= AIM OF THE TASK =
Search the listing below for the line containing "Lemma exits_running t". From there through the line containing "(** In a reachable", transcribe every line exactly, both ends included.

=== DATA UNDER STUDY ===

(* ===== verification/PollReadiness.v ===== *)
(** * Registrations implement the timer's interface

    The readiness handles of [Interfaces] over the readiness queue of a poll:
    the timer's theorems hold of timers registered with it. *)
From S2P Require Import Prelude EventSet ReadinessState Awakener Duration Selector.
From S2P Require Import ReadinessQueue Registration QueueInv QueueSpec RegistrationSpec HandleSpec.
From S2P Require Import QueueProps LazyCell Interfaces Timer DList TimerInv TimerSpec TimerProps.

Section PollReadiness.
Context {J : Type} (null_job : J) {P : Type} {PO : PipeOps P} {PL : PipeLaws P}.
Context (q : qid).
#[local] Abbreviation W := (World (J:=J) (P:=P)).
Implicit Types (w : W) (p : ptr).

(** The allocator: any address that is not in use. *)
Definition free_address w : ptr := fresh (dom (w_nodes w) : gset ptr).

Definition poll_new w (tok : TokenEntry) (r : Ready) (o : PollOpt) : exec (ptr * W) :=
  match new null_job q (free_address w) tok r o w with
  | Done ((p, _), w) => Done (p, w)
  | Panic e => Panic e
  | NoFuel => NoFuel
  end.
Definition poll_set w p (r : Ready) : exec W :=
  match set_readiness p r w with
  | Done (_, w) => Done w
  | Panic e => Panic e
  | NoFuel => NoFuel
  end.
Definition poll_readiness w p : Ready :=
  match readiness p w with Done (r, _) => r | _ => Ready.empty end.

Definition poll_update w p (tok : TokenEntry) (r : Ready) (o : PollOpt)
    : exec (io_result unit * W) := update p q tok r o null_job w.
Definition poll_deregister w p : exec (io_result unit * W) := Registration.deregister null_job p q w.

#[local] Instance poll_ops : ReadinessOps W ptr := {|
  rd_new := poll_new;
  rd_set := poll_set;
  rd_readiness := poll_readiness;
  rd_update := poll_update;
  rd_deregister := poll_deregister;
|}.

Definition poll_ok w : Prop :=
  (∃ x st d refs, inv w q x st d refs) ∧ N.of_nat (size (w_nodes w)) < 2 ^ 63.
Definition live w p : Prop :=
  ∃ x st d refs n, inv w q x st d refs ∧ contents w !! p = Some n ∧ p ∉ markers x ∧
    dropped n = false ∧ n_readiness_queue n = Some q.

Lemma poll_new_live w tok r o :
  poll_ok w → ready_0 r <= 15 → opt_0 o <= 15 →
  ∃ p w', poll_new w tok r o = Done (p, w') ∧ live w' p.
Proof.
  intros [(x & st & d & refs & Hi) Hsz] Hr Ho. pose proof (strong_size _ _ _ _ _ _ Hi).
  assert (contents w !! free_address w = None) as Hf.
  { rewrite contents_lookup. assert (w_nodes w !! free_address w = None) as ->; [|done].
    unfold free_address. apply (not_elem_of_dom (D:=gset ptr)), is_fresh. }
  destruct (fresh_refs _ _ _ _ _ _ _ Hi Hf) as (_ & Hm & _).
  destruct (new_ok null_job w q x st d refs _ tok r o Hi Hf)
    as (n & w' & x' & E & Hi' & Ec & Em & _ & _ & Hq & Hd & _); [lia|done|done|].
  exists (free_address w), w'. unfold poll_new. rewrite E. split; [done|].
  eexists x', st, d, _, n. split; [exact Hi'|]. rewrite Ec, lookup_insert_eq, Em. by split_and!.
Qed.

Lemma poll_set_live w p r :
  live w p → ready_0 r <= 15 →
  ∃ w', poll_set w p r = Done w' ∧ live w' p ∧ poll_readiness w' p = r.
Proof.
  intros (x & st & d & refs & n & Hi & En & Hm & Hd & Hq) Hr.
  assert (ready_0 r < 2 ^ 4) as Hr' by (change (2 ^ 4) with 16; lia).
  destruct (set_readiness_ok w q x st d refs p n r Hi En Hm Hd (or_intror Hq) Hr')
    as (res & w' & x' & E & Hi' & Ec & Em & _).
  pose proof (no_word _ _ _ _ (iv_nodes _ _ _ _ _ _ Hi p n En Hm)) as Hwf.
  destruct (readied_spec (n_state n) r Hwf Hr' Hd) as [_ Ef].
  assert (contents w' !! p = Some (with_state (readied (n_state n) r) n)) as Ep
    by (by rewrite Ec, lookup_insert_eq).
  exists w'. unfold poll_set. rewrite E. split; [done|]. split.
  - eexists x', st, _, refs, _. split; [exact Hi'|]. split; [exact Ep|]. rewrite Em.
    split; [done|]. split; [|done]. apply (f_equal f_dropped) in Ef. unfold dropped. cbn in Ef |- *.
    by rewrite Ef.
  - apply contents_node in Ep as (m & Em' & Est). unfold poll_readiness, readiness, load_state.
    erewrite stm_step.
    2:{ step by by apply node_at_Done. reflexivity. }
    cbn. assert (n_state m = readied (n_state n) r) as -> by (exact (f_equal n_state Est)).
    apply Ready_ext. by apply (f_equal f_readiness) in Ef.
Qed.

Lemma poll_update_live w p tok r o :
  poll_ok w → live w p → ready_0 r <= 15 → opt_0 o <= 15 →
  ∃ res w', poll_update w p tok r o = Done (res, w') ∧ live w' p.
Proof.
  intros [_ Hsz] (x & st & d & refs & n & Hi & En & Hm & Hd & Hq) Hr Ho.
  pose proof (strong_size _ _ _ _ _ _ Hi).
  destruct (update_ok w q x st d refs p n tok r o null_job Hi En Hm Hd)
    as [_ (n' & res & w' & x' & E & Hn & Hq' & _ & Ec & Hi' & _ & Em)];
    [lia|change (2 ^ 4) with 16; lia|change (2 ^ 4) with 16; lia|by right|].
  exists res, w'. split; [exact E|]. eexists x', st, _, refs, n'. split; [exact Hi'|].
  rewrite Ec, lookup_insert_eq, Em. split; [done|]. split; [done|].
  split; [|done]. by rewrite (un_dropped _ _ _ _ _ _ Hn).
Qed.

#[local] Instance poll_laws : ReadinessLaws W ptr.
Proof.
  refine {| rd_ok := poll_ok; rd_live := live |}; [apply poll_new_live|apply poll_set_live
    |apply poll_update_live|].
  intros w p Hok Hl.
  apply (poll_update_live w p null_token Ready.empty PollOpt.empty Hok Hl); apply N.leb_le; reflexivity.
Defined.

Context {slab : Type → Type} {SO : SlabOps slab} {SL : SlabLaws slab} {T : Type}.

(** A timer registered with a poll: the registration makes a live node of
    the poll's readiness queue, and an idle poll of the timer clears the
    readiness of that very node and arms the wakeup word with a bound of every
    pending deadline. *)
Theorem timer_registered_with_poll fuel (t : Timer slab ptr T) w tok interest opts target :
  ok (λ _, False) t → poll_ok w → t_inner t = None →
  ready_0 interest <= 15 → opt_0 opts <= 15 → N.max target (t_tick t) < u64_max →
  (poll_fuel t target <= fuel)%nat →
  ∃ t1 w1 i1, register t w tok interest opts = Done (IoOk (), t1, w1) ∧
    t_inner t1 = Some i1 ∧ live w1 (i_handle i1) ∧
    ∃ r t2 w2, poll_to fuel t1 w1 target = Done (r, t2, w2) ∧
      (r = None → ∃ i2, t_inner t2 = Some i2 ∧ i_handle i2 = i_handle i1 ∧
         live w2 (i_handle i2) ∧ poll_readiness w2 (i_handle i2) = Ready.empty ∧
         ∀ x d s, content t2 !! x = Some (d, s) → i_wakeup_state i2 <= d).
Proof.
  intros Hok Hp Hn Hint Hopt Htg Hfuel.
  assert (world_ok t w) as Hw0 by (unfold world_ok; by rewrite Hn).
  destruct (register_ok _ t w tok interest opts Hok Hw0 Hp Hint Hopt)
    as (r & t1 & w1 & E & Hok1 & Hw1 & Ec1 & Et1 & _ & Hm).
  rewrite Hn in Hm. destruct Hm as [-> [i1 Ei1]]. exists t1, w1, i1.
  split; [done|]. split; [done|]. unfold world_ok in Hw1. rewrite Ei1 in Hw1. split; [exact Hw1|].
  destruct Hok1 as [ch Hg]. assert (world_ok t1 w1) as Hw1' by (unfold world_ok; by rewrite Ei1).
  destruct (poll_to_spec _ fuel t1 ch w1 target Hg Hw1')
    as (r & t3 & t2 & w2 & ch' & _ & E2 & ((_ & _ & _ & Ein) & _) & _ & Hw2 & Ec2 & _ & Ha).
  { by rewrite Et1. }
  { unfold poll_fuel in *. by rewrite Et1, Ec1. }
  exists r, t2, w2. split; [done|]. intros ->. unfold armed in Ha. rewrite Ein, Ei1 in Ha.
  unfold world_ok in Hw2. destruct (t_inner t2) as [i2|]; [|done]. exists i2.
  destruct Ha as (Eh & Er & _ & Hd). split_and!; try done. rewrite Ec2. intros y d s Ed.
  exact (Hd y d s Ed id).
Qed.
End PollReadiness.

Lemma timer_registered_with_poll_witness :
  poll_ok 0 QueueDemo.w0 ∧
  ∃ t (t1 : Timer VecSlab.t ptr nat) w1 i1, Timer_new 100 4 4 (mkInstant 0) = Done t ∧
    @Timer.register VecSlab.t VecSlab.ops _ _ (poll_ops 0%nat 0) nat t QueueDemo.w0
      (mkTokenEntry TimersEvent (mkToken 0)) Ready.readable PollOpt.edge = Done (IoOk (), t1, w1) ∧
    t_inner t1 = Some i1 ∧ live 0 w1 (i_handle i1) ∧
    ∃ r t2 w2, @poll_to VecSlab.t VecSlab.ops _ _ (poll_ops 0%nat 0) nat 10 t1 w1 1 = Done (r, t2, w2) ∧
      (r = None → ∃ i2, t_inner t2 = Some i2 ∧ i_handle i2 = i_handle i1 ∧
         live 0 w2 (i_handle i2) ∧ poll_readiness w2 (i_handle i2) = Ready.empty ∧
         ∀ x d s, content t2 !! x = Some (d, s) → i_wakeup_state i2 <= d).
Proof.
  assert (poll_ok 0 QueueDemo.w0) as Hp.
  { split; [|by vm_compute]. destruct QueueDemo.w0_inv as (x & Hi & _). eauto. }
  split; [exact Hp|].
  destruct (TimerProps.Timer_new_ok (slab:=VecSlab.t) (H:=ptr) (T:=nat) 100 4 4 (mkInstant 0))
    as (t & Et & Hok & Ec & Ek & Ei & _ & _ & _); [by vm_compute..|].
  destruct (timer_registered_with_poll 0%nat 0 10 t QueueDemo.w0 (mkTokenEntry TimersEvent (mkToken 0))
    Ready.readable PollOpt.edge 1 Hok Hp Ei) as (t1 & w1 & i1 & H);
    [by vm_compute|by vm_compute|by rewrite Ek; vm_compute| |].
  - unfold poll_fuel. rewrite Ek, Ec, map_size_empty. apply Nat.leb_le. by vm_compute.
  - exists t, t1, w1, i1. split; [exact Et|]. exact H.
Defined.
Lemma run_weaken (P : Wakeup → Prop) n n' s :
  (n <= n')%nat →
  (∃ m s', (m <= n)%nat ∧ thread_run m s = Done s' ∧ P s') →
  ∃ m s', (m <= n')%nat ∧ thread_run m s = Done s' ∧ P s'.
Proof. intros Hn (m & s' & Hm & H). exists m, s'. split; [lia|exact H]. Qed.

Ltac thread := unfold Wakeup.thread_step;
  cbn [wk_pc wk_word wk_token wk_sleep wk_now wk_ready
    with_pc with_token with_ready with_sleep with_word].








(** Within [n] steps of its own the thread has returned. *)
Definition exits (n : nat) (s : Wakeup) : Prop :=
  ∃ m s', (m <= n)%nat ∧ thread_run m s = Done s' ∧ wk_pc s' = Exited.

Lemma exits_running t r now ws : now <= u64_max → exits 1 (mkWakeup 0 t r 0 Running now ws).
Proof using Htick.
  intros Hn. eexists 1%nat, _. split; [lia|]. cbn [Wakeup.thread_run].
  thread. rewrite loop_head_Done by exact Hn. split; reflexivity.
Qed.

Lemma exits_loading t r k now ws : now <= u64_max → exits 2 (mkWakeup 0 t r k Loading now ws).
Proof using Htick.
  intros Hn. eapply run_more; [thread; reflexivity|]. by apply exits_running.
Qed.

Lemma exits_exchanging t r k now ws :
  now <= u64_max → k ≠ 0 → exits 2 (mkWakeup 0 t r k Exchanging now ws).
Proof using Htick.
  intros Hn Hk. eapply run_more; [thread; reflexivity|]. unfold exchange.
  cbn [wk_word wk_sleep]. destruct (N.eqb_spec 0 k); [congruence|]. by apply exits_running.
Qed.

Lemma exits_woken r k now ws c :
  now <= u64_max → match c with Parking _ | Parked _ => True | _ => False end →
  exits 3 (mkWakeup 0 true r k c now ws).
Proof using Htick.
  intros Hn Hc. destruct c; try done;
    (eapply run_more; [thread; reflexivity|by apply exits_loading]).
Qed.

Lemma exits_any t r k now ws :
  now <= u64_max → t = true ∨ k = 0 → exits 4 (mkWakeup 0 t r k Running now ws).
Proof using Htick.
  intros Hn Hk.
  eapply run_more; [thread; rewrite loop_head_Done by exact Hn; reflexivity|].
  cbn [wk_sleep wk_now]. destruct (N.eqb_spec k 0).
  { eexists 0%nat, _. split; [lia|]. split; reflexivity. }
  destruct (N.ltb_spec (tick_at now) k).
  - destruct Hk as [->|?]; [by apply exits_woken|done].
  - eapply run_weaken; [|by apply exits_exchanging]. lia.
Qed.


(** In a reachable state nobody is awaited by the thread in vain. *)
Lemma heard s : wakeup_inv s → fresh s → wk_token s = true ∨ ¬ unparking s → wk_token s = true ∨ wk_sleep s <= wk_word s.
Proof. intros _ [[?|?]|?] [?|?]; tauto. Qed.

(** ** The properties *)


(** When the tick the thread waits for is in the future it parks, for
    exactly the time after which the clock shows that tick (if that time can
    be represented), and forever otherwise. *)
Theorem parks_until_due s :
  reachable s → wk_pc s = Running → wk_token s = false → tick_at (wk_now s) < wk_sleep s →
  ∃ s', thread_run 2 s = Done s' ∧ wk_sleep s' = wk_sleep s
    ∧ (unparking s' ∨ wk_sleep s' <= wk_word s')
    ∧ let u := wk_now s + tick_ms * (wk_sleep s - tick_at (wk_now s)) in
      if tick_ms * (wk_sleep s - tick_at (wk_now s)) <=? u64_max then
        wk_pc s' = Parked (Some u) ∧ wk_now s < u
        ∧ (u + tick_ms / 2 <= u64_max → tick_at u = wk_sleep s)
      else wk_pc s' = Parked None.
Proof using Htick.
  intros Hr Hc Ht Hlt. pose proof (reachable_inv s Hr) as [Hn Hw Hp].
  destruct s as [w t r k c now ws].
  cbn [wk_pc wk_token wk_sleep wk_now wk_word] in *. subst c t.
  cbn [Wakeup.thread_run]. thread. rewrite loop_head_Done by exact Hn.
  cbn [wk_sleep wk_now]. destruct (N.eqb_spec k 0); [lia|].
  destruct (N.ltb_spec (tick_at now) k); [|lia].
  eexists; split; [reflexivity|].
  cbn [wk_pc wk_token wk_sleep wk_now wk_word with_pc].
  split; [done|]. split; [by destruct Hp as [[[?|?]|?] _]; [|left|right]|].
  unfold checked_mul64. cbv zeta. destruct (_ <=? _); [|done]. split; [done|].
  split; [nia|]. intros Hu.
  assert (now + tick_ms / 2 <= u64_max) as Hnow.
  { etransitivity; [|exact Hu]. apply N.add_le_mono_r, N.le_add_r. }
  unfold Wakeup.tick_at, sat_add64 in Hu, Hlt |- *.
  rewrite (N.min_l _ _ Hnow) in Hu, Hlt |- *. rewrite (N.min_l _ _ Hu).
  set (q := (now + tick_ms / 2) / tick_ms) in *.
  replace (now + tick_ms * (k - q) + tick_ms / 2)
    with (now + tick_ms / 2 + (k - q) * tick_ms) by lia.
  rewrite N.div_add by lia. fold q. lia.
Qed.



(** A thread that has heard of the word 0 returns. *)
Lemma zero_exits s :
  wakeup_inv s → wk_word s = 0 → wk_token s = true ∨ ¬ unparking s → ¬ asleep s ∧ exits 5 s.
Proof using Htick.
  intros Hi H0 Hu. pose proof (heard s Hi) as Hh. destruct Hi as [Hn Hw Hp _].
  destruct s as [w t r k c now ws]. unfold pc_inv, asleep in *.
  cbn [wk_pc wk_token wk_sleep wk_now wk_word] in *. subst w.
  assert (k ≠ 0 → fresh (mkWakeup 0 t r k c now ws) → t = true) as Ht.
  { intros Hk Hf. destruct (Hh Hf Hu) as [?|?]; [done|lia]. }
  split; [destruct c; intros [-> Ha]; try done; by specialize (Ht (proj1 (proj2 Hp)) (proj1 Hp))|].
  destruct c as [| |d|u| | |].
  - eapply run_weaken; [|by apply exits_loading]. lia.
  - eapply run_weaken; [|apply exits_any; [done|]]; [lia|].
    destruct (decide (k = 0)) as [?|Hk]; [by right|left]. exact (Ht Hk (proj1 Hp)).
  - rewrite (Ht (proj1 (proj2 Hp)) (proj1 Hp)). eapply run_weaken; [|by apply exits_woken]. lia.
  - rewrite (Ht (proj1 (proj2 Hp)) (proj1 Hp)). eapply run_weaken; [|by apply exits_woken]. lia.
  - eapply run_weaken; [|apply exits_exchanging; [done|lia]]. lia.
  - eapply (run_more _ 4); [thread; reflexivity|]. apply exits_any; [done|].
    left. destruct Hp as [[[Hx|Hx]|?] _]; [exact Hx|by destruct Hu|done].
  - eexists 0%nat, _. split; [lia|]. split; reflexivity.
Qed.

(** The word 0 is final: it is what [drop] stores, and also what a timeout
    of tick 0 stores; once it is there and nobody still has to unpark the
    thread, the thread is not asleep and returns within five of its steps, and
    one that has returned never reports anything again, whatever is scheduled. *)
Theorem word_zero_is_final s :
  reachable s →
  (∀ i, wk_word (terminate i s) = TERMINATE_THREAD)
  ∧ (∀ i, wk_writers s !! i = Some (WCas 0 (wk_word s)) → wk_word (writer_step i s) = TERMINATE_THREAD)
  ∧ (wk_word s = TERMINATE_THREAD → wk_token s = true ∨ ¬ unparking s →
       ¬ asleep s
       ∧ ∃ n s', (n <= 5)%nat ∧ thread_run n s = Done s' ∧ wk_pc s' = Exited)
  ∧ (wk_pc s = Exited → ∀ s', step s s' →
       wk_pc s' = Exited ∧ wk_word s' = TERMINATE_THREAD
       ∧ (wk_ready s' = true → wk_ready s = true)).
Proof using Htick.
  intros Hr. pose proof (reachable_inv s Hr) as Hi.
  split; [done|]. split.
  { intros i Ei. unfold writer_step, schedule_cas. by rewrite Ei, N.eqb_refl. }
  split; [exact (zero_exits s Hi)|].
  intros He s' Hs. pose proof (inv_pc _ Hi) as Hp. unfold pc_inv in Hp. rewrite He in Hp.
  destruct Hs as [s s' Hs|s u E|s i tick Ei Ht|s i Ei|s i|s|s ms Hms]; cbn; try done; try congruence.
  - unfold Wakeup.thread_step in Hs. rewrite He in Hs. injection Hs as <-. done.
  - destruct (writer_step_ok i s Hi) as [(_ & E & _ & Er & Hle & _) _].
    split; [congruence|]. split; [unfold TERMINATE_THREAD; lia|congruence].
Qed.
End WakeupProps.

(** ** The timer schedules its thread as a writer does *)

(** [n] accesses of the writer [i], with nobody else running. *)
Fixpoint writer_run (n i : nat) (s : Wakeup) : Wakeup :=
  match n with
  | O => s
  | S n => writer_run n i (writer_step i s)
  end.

===

= RESULT FOR THIS TASK =
Lemma exits_running t r now ws : now <= u64_max → exits 1 (mkWakeup 0 t r 0 Running now ws).
Proof using Htick.
  intros Hn. eexists 1%nat, _. split; [lia|]. cbn [Wakeup.thread_run].
  thread. rewrite loop_head_Done by exact Hn. split; reflexivity.
Qed.

Lemma exits_loading t r k now ws : now <= u64_max → exits 2 (mkWakeup 0 t r k Loading now ws).
Proof using Htick.
  intros Hn. eapply run_more; [thread; reflexivity|]. by apply exits_running.
Qed.

Lemma exits_exchanging t r k now ws :
  now <= u64_max → k ≠ 0 → exits 2 (mkWakeup 0 t r k Exchanging now ws).
Proof using Htick.
  intros Hn Hk. eapply run_more; [thread; reflexivity|]. unfold exchange.
  cbn [wk_word wk_sleep]. destruct (N.eqb_spec 0 k); [congruence|]. by apply exits_running.
Qed.

Lemma exits_woken r k now ws c :
  now <= u64_max → match c with Parking _ | Parked _ => True | _ => False end →
  exits 3 (mkWakeup 0 true r k c now ws).
Proof using Htick.
  intros Hn Hc. destruct c; try done;
    (eapply run_more; [thread; reflexivity|by apply exits_loading]).
Qed.

Lemma exits_any t r k now ws :
  now <= u64_max → t = true ∨ k = 0 → exits 4 (mkWakeup 0 t r k Running now ws).
Proof using Htick.
  intros Hn Hk.
  eapply run_more; [thread; rewrite loop_head_Done by exact Hn; reflexivity|].
  cbn [wk_sleep wk_now]. destruct (N.eqb_spec k 0).
  { eexists 0%nat, _. split; [lia|]. split; reflexivity. }
  destruct (N.ltb_spec (tick_at now) k).
  - destruct Hk as [->|?]; [by apply exits_woken|done].
  - eapply run_weaken; [|by apply exits_exchanging]. lia.
Qed.


(** In a reachable state nobody is awaited by the thread in vain. *)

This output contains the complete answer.